◆ **Assigned task**:
Within the records that follow, count the lines containing the string "false". Reply only with the count.

◆ **Data provided**:
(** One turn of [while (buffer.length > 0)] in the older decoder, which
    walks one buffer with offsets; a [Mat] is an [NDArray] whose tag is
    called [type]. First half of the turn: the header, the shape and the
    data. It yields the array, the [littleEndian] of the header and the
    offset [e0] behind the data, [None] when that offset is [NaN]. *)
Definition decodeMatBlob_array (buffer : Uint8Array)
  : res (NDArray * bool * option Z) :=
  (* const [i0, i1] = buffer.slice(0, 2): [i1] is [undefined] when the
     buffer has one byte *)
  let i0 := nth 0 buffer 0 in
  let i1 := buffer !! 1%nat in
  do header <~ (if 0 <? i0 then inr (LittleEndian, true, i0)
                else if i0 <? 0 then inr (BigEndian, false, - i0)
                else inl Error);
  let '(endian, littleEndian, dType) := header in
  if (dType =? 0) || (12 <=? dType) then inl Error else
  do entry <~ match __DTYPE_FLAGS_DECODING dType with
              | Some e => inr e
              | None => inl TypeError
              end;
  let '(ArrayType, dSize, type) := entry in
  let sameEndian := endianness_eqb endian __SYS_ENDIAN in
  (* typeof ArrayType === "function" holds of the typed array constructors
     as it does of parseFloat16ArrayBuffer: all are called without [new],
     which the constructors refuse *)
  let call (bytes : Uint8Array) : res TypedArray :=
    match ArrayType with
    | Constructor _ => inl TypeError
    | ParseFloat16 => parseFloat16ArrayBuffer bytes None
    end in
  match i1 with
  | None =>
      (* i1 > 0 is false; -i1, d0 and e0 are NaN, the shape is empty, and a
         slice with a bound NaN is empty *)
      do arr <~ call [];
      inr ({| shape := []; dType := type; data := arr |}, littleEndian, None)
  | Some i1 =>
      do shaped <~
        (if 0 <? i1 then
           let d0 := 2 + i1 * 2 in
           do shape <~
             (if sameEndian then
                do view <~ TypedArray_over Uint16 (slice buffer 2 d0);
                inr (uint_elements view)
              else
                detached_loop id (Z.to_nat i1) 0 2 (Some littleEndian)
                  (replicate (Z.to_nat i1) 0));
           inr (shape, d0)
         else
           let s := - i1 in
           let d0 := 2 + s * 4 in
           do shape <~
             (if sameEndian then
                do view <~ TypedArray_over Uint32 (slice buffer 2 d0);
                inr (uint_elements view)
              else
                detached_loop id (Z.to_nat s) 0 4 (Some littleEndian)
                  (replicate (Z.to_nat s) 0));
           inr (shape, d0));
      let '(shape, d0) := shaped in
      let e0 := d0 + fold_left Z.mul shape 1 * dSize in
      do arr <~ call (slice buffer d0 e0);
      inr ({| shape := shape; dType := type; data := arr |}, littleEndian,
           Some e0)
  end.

◆ **Exercise response**:
2